Editor’s note: Wholesale Warranties is an advertiser with RVtravel.com. The company provided us with this article.
By Wholesale Warranties
RV extended warranties are frequently talked about in the traveling community, and for good reason. For years, warranty companies have offered different policies with different levels of coverage and varying customer service. With so much information available, it can be tough to get an answer to the most fundamental question: Is an RV warranty worth the investment?
In this post, we explain the highlights, limitations, and best practices when it comes to securing reliable warranty coverage.
Defining RV warranties
Before you can decide if an RV warranty is right for you, you’ll need a good understanding of what this vehicle protection product is.
What is most often referred to as an RV extended warranty is actually an RV extended service contract. This is because “warranty” implies a connection to the coach’s original manufacturer warranty.
With this in mind, “RV warranty” is the most commonly used term when describing these policies, so we’ll use them interchangeably here.
The purpose of an RV extended warranty is to cover the cost of electrical and mechanical breakdowns that happen in your rig. These policies will always exclude common maintenance items, aesthetic damages, and any issues caused by collisions.
RV warranty policies come with a deductible, a clearly defined list of what will and will not be covered by the contract, and a term based on the model year and mileage on your vehicle.
RV extended warranty benefits
With an extended RV warranty, you can protect your budget from the costs of unexpected RV repairs. This benefit becomes increasingly important as motorhomes become more complex. With new features, updated technology, and high-tech appliances, your home-on-wheels is more vulnerable than ever to costly breakdowns.
The first thing you should look for when purchasing a warranty is what components will and will not be covered. Typically, there are two types of policies that will cover different items: comprehensive and exclusionary.

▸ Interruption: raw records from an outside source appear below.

(* ===== verification/Listen.v ===== *)
(** * A listening socket

    net/ipv4/tcp_ipv4.c: tcp_v4_conn_request, which answers a SYN, tcp_v4_send_synack, and
    tcp_v4_hnd_req, which finds the request or the connection that a segment for a listening socket
    belongs to.  The theorems: what is stored for a SYN, that a flood of them stores no more than the
    table holds, and that the handshake that starts with the SYN-ACK can be completed.

    IP options, the console message about a SYN flood and the statistics are left out.  TCP cookie
    transactions (RFC 6013) are modelled as far as this code takes part in them. *)

From stdpp Require Import gmap.
From S2P Require Import Prelude TcpTypes Kernel ReqQueue Rtt TcpOpt Minisocks Hashtables Md5 Reply Icmp.

(** The members of struct tcp_sock for TCP cookie transactions, and struct tcp_extend_values, which
    goes with the SYN-ACK. *)
Record ct_values := mk_ct { cookie_out_never : bool; cookie_in_always : bool; cookie_desired : option Z }.
Record tcp_extend_values := mk_ext { ext_bakery : list Z; ext_plus : Z; ext_out_never : bool; ext_in_always : bool }.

A comprehensive policy will list everything that is covered; if the failure isn’t on this list, it will be denied. The higher level of coverage, called an exclusionary policy, will list every component that is not covered. If the issue your rig is facing is not specifically excluded, it will be covered.
With reliable warranties, both policy types will include protection for things like your engine, transmission, and drive axle components. These coverages can also extend to everyday items like your refrigerator, electronics, generator and slide-outs.
The higher-level coverage you purchase, the more components your policy will include.
Your extended RV warranty will continue to benefit your wallet if you decide to sell your rig. Should you need this change during the life of the policy, the contract can provide extra value to the prospective new owner.
When you have an RV warranty on your rig, it suggests the vehicle was well-maintained and repaired when needed, not to mention the value-add of any remaining coverage that can be transferred to the buyer.
What’s my risk of failure?
The probability of facing a major mechanical failure while traveling is shockingly high, even for new RVs. In fact, three out of every ten RVs will suffer a breakdown by only their 2nd year on the road. This statistic jumps to a whopping eight out of ten RVs by their 5th year, and nearly EVERY RV by their 8th year in-service.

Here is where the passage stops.